PISO DA ENFERMAGEM
Enfermeiros fazem paralisação de 24 horas em Curitiba; Pequeno Príncipe adia cirurgias eletivas e demais hospitais seguem com atendimento

Publicado em 21 de setembro de 2022

Trabalhadores de enfermagem dos principais hospitais de Curitiba e região fazem mobilização de 24 horas nesta quarta-feira, 21 de setembro. O movimento é nacional e, segundo o Sindicato dos Empregados em Estabelecimentos de Serviços de Saúde de Curitiba e Região (Sindesc), na capital paranaenses os profissionais farão uma greve de 24 horas nos hospitais da cidade e região metropolitana.No Hospital Pequeno Príncipe, 45 cirurgias eletivas foram adiadas. Conforme a assessoria, a adesão dos profissionais ao movimento é de 50% no Centro Cirúrgico e de 26% no restante do Hospital.

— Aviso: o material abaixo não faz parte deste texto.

Lemma ban_handled L informant criminal :
  inv L → public_to_address informant ∈ accounts → criminal ∈ accounts →
  handled (ban informant criminal) L.
Proof.
  intros HL Hi Hcr. set (i := public_to_address informant) in *.
  destruct (bt_get (lg_banned L) criminal) eqn:Hb.
  { eapply handled_throw; [done|]. unfold ban. eapply does_bind; [apply does_banned_load|].
    unfold is_banned. rewrite Hb. apply does_throw. }
  pose proof (inv_wf L HL) as Hwf. pose proof (ban_ledger_wf L i criminal HL Hi Hcr) as Hwf1.
  destruct (ban_ledger_coin L i criminal HL Hi) as [Hcoin _].
  assert (same_stakes L (ban_ledger L i criminal)) as Hsame by done.
  pose proof (same_stakes_total _ _ Hsame) as Hst. pose proof (inv_stake L HL) as Hs.
  destruct (does_revert_delegations (ban_ledger L i criminal) [criminal] Hwf1) as (L2 & Hrev & Hre & Hout);
    [by rewrite Hst|].
  destruct (wf_jail L Hwf) as [Hj _]. destruct (wf_banned L Hwf) as [Hbn _].
  assert (∀ a, a ≠ criminal → bt_get (bt_remove (lg_jail L) criminal) a = bt_get (lg_jail L) a ∧
               bt_get (bt_insert (lg_banned L) criminal tt) a = bt_get (lg_banned L) a) as Hother.
  { intros a Ha. rewrite bt_get_remove, bt_get_insert by done. pose proof (cmp_case a criminal).
    by destruct (cmp a criminal). }
  destruct (resettled L (ban_ledger L i criminal) L2 [criminal]) as (Hcore & Hst2 & Hco2); [apply HL|done|done|done| | | |done|done|].
  - simpl. intros a Ha. assert (a ≠ criminal) as Hne.
    { intros ->. by destruct (other_candidates_out L criminal HL). }
    destruct (Hother a Hne) as [-> ->]. apply (inv_candidates L HL).
    apply (other_candidates_address L criminal); auto. apply HL.
  - simpl. intros a p Hp. rewrite bt_get_remove in Hp by done. pose proof (cmp_case a criminal).
    destruct (decide (a = criminal)) as [->|Hne]; [by rewrite cmp_refl in Hp|].
    destruct (Hother a Hne) as [_ ->]. eapply (inv_jail L HL a p). by destruct (cmp a criminal).
  - simpl. intros b Hin. destruct (decide (b = criminal)) as [->|Hne]; [left; left|right].
    rewrite keys_remove by done. rewrite (other_candidates_address L criminal b) in Hin by apply HL. tauto.
  - exists (Ok tt), L2. split_and!; [apply does_ban_checked; [apply HL|done..]| | |by left];
      [|unfold term_of; by rewrite (rs_metadata _ _ Hre)].
    assert (∀ c, c ∈ other_candidates L criminal → c ∈ lg_candidates L) as Hothers.
    { intros c Hc. destruct (other_candidates_perm L criminal HL) as [(Hp & _)|(d & Hp & _)]; rewrite Hp; [done|by right]. }
    split; [|done]. split; [done|intros md; rewrite (rs_metadata _ _ Hre), (rs_jail _ _ Hre)|];
      rewrite ?(rs_validators _ _ Hre), (rs_candidates _ _ Hre); simpl.
    { intros Hmd. destruct (inv_punctual L HL md Hmd) as [Hp1 Hp2]. split; [auto|].
      intros a p Hin%bt_remove_elem. eauto. }
    intros v [Hv Hin]%list_elem_of_filter. pose proof (inv_validators L HL v Hin) as Hk.
    destruct (other_candidates_perm L criminal HL) as [(Hp & _)|(c & Hp & Hc & _)]; rewrite Hp in Hk; [done|].
    rewrite fmap_cons in Hk. apply elem_of_cons in Hk as [Hk|]; [|done].
    destruct Hv. unfold va_address. by rewrite Hk.
Qed.
End Handlers.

O Hospital Nossa Senhora das Graças informou que a unidade está se “organizando internamente com uma média de 75% do quadro de enfermagem”, nesta quarta.

Os atendimentos não foram afetados nos hospitais: Cajuru, Marcelino Champagnat, São Vicente, Angelina Caron, na Santa Casa de Curitiba, no Hospital do Trabalhador e no Hospital do Idoso Zilda Arns.
Mobilização

O Sindesc, que representa a categoria do setor privado e filantrópico, afirma que a paralisação começou às 6 horas desta manhã e se estenderá 24 horas. A fim de assegurar o atendimento e funcionamento dos serviços essenciais, será mantido um efetivo de 30% dos trabalhadores, conforme determina a legislação.

Uma barraca foi montada Rua XV de Novembro e outra em frente ao Hospital Evangélico, local onde se espera ter a maior concentração de profissionais.

No final do dia deve haver um grande ato de mobilização de toda a enfermagem na Boca Maldita a partir das 17 horas. O movimento pede apoio e esclarece a população sobre a importância da valorização da enfermagem. Haverá uma caminhada partindo da Boca Maldita até a Santa Casa de Misericórdia de Curitiba, Praça Rui Barbosa onde se encerrará o ato da enfermagem.
Os principais locais de concentração são:

HOSP. EVANGÉLICO

HOSP. PEQUENO PRINCIPE

HOSP. N. Sra. DAS GRAÇAS

SANTA CASA de Curitiba

HOSP. CAJURU / Marcelino Champagnat

HOSP. SANTA CRUZ

HOSP. DO ROCIO – Campo Largo

HOSPITAL DO TRABALHADOR (FUNPAR)
HOSP. ZILDA ARNS (FEAS)

HOSP. SÃO VICENTE

HSOP. CRUZ VERMELHA

HOSP. ANGELINA CARON, em Campina Grande do Sul

Sindipar

Conforme as informações do Sindicato dos Hospitais e Estabelecimentos de Serviços de Saúde do Paraná (Sindipar) a paralisação ocorre em 12 hospitais. A entidade informou nesta manhã, por meio de nota, que tomou conhecimento da decisão da categoria pela realização do ato em 15 de setembro e levou a questão ao Tribunal Regional do Trabalho da 9ª Região.

“Após mediação infrutífera, o tribunal determinou que os trabalhadores mantenham-se em atividade no contingente mínimo de 90% nas áreas críticas, 70% em bancos de sangue, laboratórios e hemodiálise e 50% nas demais áreas. Com a decisão, os hospitais se organizaram para garantir a assistência aos pacientes internados e àqueles que procurarem atendimento durante o período de greve., que tomou conhecimento da decisão da categoria pela realização do ato em 15 de setembro e levou a questão ao Tribunal Regional do Trabalho (TRT) da 9ª Região.”